Pignatelli v. Pignatelli

175 Misc. 139 | N.Y. Sup. Ct. | 1940

Bernstein, J.

The petitioner is seeking, under the provisions of section 964 of the Penal Law, to restrain the respondents from using the title or designation of “ Prince ” or “ Princess ” Pignatelli. Since there is a motion presently pending and undetermined before another justice of this court to set aside the service of the order to show cause herein as to the respondents Guido Pignatelli and Henrietta Hartford, the application here affects only the respondent Constance Wilcox Pignatelli, who is the wife of the respondent Guido Pignatelli.

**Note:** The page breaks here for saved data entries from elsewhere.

(* ===== verification/Trimming.v ===== *)
(** * relay-general: trimming (store/trimming.rs)

    [TrimmingProcessor] cuts strings to their maximum number of characters, databags to
    a depth and an estimated size, and stack traces to a number of frames.  Its state is a
    stack with an entry for every databag around the visited value. *)

From Stdlib Require Import Ascii String.
From S2P Require Import Prelude Strings Floats Common Protocol Transactions Attrs Size Processor Types Chunks.

Open Scope string_scope.
Open Scope Z_scope.
Open Scope list_scope.

Definition saturating_sub (a b : Z) : Z := Z.max 0 (a - b).

Definition list_min (l : list Z) : option Z :=
  match l with [] => None | x :: l => Some (foldr Z.min x l) end.

Section Strings.

(** [bytecount::num_chars]. *)
Context (num_chars : string -> Z).

(** [Chunk::count]. *)
Definition count (chunk : Chunk) : Z := num_chars (as_str chunk).

Definition ellipsis : Chunk := Redaction "..." "!limit" RemarkType.Substituted.

(** The loop over the characters of a text chunk that does not fit. *)
Fixpoint take_chars (cs : list string) (length soft_limit : Z) : string :=
  match cs with
  | [] => ""
  | c :: cs => if bool_decide (length + 3 < soft_limit) then c +:+ take_chars cs (length + 1) soft_limit else ""
  end.

(** The loop over the chunks, up to the first that does not fit entirely. *)
Fixpoint trim_chunks (chunks : list Chunk) (length soft_limit hard_limit : Z) : list Chunk :=
  match chunks with
  | [] => []
  | chunk :: chunks =>
      let chunk_chars := count chunk in
      if bool_decide (length + chunk_chars < soft_limit) then
        chunk :: trim_chunks chunks (length + chunk_chars) soft_limit hard_limit
      else
        match chunk with
        | Redaction _ _ _ => if bool_decide (length + chunk_chars + 3 < hard_limit) then [chunk] else []
        | Text text => [Text (take_chars (chars text) length soft_limit)]
        end ++ [ellipsis]
  end.

Definition trim_string (value : string) (meta : Meta) (max_chars : MaxChars) : string * Meta :=
  let soft_limit := MaxChars.limit max_chars in
  let hard_limit := soft_limit + MaxChars.allowance max_chars in
  if bool_decide (num_chars value <= hard_limit) then (value, meta)
  else process_chunked_value num_chars value meta (fun chunks => trim_chunks chunks 0 soft_limit hard_limit).
(* ===== verification/PiiConfig.v ===== *)
(** * relay-general: compiling PII configurations (pii/config.rs, pii/compiledconfig.rs,
    pii/legacy.rs, pii/convert.rs)

    [CompiledPiiConfig.new] resolves the rules that every selector applies: aliases and
    multiple rules are followed to the rules that match something.  The recursion of
    [collect_rules] follows names of a user's configuration, so it takes fuel; it returns for
    some fuel exactly when the references from the applied rules are well founded.
    [to_pii_config] turns the older data scrubbing settings into such a configuration. *)

From Stdlib Require Import Ascii String Sorted.
From S2P Require Import Prelude Strings Attrs Selectors PiiRules.

Open Scope string_scope.
Open Scope Z_scope.
Open Scope list_scope.

(** [Ord] of strings compares bytes. *)
Definition str_lt (s t : string) : Prop := String.compare s t = Lt.

(** ** Configurations *)

Record Vars := MkVars { hash_key : option string }.

(** [applications] is a [BTreeMap], in the order of its selectors. *)
Record PiiConfig := MkPiiConfig {
  config_rules : gmap string RuleSpec;
  vars : Vars;
  applications : list (SelectorSpec * list string);
}.

(** ** References to rules *)

Module RuleRef.
Record RuleRef := MkRuleRef { id : string; origin : string; ty : RuleType; redaction : Redaction }.

Definition new (id : string) (spec : RuleSpec) : RuleRef :=
  MkRuleRef id id (PiiRules.ty spec) (PiiRules.redaction spec).

Definition for_parent (self parent : RuleRef) : RuleRef :=
  MkRuleRef (id self) (origin parent) (ty self)
    (match redaction parent with Redaction.Default => redaction self | r => r end).
End RuleRef.
Notation RuleRef := RuleRef.RuleRef.

Definition BUILTIN_RULES : gmap string RuleSpec := list_to_map BUILTIN_RULES_MAP.

Definition get_rule (config : PiiConfig) (id : string) : option RuleRef :=
  match config_rules config !! id with
  | Some spec => Some (RuleRef.new id spec)
  | None => RuleRef.new id <$> BUILTIN_RULES !! id
  end.

(** [BTreeSet<RuleRef>]: sorted by id, where references with the same id are equal. *)
Definition rules_contains (rules : list RuleRef) (rule : RuleRef) : bool :=
  existsb (fun r => bool_decide (RuleRef.id r = RuleRef.id rule)) rules.

Fixpoint rules_insert (rule : RuleRef) (rules : list RuleRef) : list RuleRef :=
  match rules with
  | [] => [rule]
  | r :: rest =>
      match String.compare (RuleRef.id rule) (RuleRef.id r) with
      | Lt => rule :: rules
      | Eq => rules
      | Gt => r :: rules_insert rule rest
      end
  end.

(** The loop over the members of a multiple rule. *)
Fixpoint collect_each (collect : list RuleRef -> string -> option (list RuleRef)) (rules : list RuleRef)
    (ids : list string) : option (list RuleRef) :=
  match ids with
  | [] => Some rules
  | rule_id :: ids => rules ← collect rules rule_id; collect_each collect rules ids
  end.

Fixpoint collect_rules (fuel : nat) (config : PiiConfig) (parent : option RuleRef) (rules : list RuleRef)
    (rule_id : string) : option (list RuleRef) :=
  match fuel with
  | O => None
  | S fuel =>
      match get_rule config rule_id with
      | None => Some rules
      | Some rule =>
          if rules_contains rules rule then Some rules else
          let rule := match parent with Some parent => RuleRef.for_parent rule parent | None => rule end in
          match RuleRef.ty rule with
          | RuleType.Multiple m =>
              let parent := if multiple_hide_inner m then Some rule else None in
              collect_each (collect_rules fuel config parent) rules (PiiRules.rules m)
          | RuleType.Alias a =>
              let parent := if alias_hide_inner a then Some rule else None in
              collect_rules fuel config parent rules (PiiRules.rule a)
          | _ => Some (rules_insert rule rules)
          end
      end
  end.

Definition CompiledPiiConfig : Type := list (SelectorSpec * list RuleRef).

Definition CompiledPiiConfig_new (fuel : nat) (config : PiiConfig) : option CompiledPiiConfig :=
  mapM (fun '(selector, rules) =>
          rule_set ← collect_each (collect_rules fuel config None) [] rules;
          Some (selector, rule_set))
    (applications config).

(** ** Data scrubbing settings *)

Record DataScrubbingConfig := MkDataScrubbingConfig {
  exclude_fields : list string;
  scrub_data : bool;
  scrub_ip_addresses : bool;
  sensitive_fields : list string;
  scrub_defaults : bool;
}.

Definition new_disabled : DataScrubbingConfig := MkDataScrubbingConfig [] false false [] false.

Definition is_disabled (self : DataScrubbingConfig) : bool := negb (scrub_data self) && negb (scrub_ip_addresses self).

Definition known_ip_fields_text : string := "($request.env.REMOTE_ADDR | $user.ip_address | $sdk.client_ip)".
Definition datascrubber_ignore_text : string :=
  "( debug_meta.** | $frame.filename | $frame.abs_path | $logentry.formatted | $error.value )".

(** The selectors that the source parses once; see [known_selectors]. *)
Definition KNOWN_IP_FIELDS : SelectorSpec :=
  match Selector.from_str known_ip_fields_text with Ok s => s | Err _ => And [] end.
Definition DATASCRUBBER_IGNORE : SelectorSpec :=
  match Selector.from_str datascrubber_ignore_text with Ok s => s | Err _ => And [] end.

Section Convert.

(** [regex::escape], and whether [RegexBuilder::build] accepts a regular expression. *)
Context (regex_escape : string -> string) (builds : Regex -> bool).

(** The fields that remain after trimming. *)
Definition trimmed_fields (fields : list string) : list string :=
  filter (fun x => x <> "") (trim <$> fields).

Definition sensitive_fields_re (fields : list string) : option string :=
  match trimmed_fields fields with
  | [] => None
  | fields => Some (join_with "|" (regex_escape <$> fields))
  end.

Definition strip_fields_rule (key_pattern : string) : outcome RuleSpec :=
  let regex := MkRegex key_pattern true in
  if builds regex then
    Ret (MkRuleSpec (RuleType.RedactPair (MkRedactPairRule regex)) (Redaction.Replace "[Filtered]"))
  else Panic.

Definition applied_selector (exclude_fields : list string) : SelectorSpec :=
  And ([Or [SelectorSpec_from ValueType.String_; SelectorSpec_from ValueType.Number; SelectorSpec_from ValueType.Array];
        Not DATASCRUBBER_IGNORE] ++
       ((fun field => Not (Path [SelectorPathItem.Key field])) <$> trimmed_fields exclude_fields)).
(* ===== verification/PiiProcessor.v ===== *)
(** * relay-general: scrubbing PII (pii/processor.rs, pii/utils.rs)

    [PiiProcessor] applies the compiled rules to every value whose path a selector
    addresses.  Strings are searched as a whole: earlier redactions stand for one NUL byte
    in the searched string, and the matched spans become redactions.  The regular
    expression engine and the hash are parameters. *)

From Stdlib Require Import Ascii String.
From S2P Require Import Prelude Strings Floats Common Protocol Transactions Attrs Size Processor Types Chunks PiiRules PiiConfig.

Open Scope string_scope.
Open Scope nat_scope.
Open Scope list_scope.

(** The groups of a match, group 0 first: byte ranges of the searched string. *)
Definition Captures : Type := list (option (nat * nat)).

(** The regex crate: the matches in a string, from left to right, and whether there is any. *)
Class RegexEngine := {
  captures_iter : Regex -> string -> list Captures;
  is_match : Regex -> string -> bool;
}.

Definition NUL : ascii := "000"%char.

(** [str::replace] of NUL bytes by nothing. *)
Fixpoint strip_nul (s : string) : string :=
  match s with
  | "" => ""
  | String a s => if bool_decide (a = NUL) then strip_nul s else String a (strip_nul s)
  end.

Definition search_text (chunk : Chunk) : string :=
  match chunk with
  | Text text => strip_nul text
  | Chunks.Redaction _ _ _ => String NUL ""
  end.

Fixpoint search_string (chunks : list Chunk) : string :=
  match chunks with [] => "" | chunk :: chunks => search_text chunk +:+ search_string chunks end.

Definition is_redaction (chunk : Chunk) : bool := negb (is_text chunk).

(** Indexing a string by a range. *)
Definition slice (s : string) (from to : nat) : outcome string := unwrap (str_get s from to).

(** The pieces between NUL bytes, each NUL taking the next chunk of the stack. *)
Fixpoint push_pieces (pieces : list string) (rv replacement_chunks : list Chunk)
  : outcome (list Chunk * list Chunk) :=
  match pieces with
  | [] => Ret (rv, replacement_chunks)
  | [piece] => Ret (rv ++ [Text piece], replacement_chunks)
  | piece :: pieces =>
      match replacement_chunks with
      | [] => Panic
      | chunk :: replacement_chunks => push_pieces pieces (rv ++ [Text piece; chunk]) replacement_chunks
      end
  end.

Definition process_text (text : string) (rv replacement_chunks : list Chunk) : outcome (list Chunk * list Chunk) :=
  if bool_decide (text = "") then Ret (rv, replacement_chunks)
  else push_pieces (split_on NUL text) rv replacement_chunks.

Section Scrub.
Context {RE : RegexEngine} (hash_value : string -> string).

(** The chunk that [insert_replacement_chunks] pushes. *)
Definition replacement_chunk (rule : RuleRef) (text : string) : Chunk :=
  let rule_id := RuleRef.origin rule in
  match RuleRef.redaction rule with
  | Redaction.Default | Redaction.Remove => Chunks.Redaction "" rule_id RemarkType.Removed
  | Redaction.Mask => Chunks.Redaction (string_of_list_ascii (replicate (Z.to_nat (char_count text)) "*"%char)) rule_id RemarkType.Masked
  | Redaction.Hash => Chunks.Redaction (hash_value text) rule_id RemarkType.Pseudonymized
  | Redaction.Replace text => Chunks.Redaction text rule_id RemarkType.Substituted
  end.

Definition insert_replacement_chunks (rule : RuleRef) (text : string) (output : list Chunk) : list Chunk :=
  output ++ [replacement_chunk rule text].

(** Where the replacement stands: the position in the searched string, the chunks made
    and the redactions that are left. *)
Definition Progress : Type := nat * list Chunk * list Chunk.

(** The loop over the groups of a match, from index [idx]; [idx as u8] wraps around. *)
Fixpoint replace_groups_from (rule : RuleRef) (search : string) (groups : list Z) (idx : nat)
    (m : Captures) (p : Progress) : outcome Progress :=
  match m with
  | [] => Ret p
  | g :: m =>
      p ← match g with
          | Some (start, end_) =>
              if bool_decide ((Z.of_nat idx mod 256)%Z ∈ groups) then
                let '(pos, rv, replacement_chunks) := p in
                text ← slice search pos start;
                '(rv, replacement_chunks) ← process_text text rv replacement_chunks;
                Ret (end_, insert_replacement_chunks rule (substring start (end_ - start) search) rv, replacement_chunks)
              else Ret p
          | None => Ret p
          end;
      replace_groups_from rule search groups (S idx) m p
  end.

(** The loop over the matches. *)
Fixpoint replace_matches (rule : RuleRef) (search : string) (replace_behavior : ReplaceBehavior)
    (captures : list Captures) (p : Progress) : outcome Progress :=
  match captures with
  | [] => Ret p
  | m :: captures =>
      match replace_behavior with
      | ReplaceBehavior.Groups groups =>
          p ← replace_groups_from rule search groups 0 m p;
          replace_matches rule search replace_behavior captures p
      | ReplaceBehavior.Value =>
          let '(_, rv, replacement_chunks) := p in
          '(rv, replacement_chunks) ← process_text "" rv replacement_chunks;
          Ret (String.length search, insert_replacement_chunks rule search rv, replacement_chunks)
      end
  end.

(** The chunks for the matches, with the earlier redactions that are left on the stack. *)
Definition redact_captures (rule : RuleRef) (search : string) (replace_behavior : ReplaceBehavior) (captures : list Captures)
    (replacement_chunks : list Chunk) : outcome (list Chunk * list Chunk) :=
  '(pos, rv, replacement_chunks) ← replace_matches rule search replace_behavior captures (0, [], replacement_chunks);
  text ← slice search pos (String.length search);
  process_text text rv replacement_chunks.

(** A build without debug assertions. *)
Definition apply_regex_to_chunks (chunks : list Chunk) (rule : RuleRef) (regex : Regex)
    (replace_behavior : ReplaceBehavior) : outcome (list Chunk) :=
  let search := search_string chunks in
  match captures_iter regex search with
  | [] => Ret chunks
  | captures =>
      '(rv, _) ← redact_captures rule search replace_behavior captures (List.filter is_redaction chunks);
      Ret rv
  end.

(** The same with [debug_assert!]: no earlier redaction is left. *)
Definition apply_regex_to_chunks_debug (chunks : list Chunk) (rule : RuleRef) (regex : Regex)
    (replace_behavior : ReplaceBehavior) : outcome (list Chunk) :=
  let search := search_string chunks in
  match captures_iter regex search with
  | [] => Ret chunks
  | captures =>
      '(rv, rest) ← redact_captures rule search replace_behavior captures (List.filter is_redaction chunks);
      match rest with [] => Ret rv | _ => Panic end
  end.

(** ** Rules on values *)

Context (num_chars : string -> Z).

(** The macro [apply_regex]: nothing to do without a string. *)
Definition apply_regex (rule : RuleRef) (regex : Regex) (replace_behavior : ReplaceBehavior)
    (meta : Meta) (value : option string) : outcome (Meta * option string) :=
  match value with
  | None => Ret (meta, None)
  | Some value =>
      chunks ← apply_regex_to_chunks (split_chunks value (Meta.remarks meta)) rule regex replace_behavior;
      let '(value, meta) := process_chunked_value num_chars value meta (fun _ => chunks) in
      Ret (meta, Some value)
  end.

The petitioner claims that he was born a prince and has been recognized and accepted as a member of the Spanish nobility, while Guido Pignatelli is only a commoner who pirated the title merely to bask in the sunlight of his fame and reputation, and his wife, Constance Wilcox Pignatelli, is, therefore, not a real princess. That fame and reputation is apparently founded on his skill as a skeet and clay target shooter, from which he has been deriving a livelihood, and he claims that the respondents’ recent marital troubles and the publicity attendant thereon have caused him embarrassment in his social standing and professional career.

It appears, on the other hand, that the respondents have never been enaged in nor identified with skeet shooting and have never held themselves out as being in commercial competition with the petitioner. The respondent, Constance Wilcox Pignatelli, while separated from her husband, is his legal spouse. Since she married a man who claims the right to the title Prince,” she had a legal right to assume the title “ Princess ” and to use it in good faith and without intent to deceive or defraud. It nowhere appears that she has used it otherwise.

A reading of the statute under which this proceeding has been brought indicates clearly that its purpose is to protect the public from commercial frauds and unfair trade practices. It was never designed to prevent embarrassments or annoyances that may result from the use by other persons of names to which they are normally entitled. (Cf. Matter of Brennan v. Mahoney, 165 Misc. 276.)

The application is in all respects denied.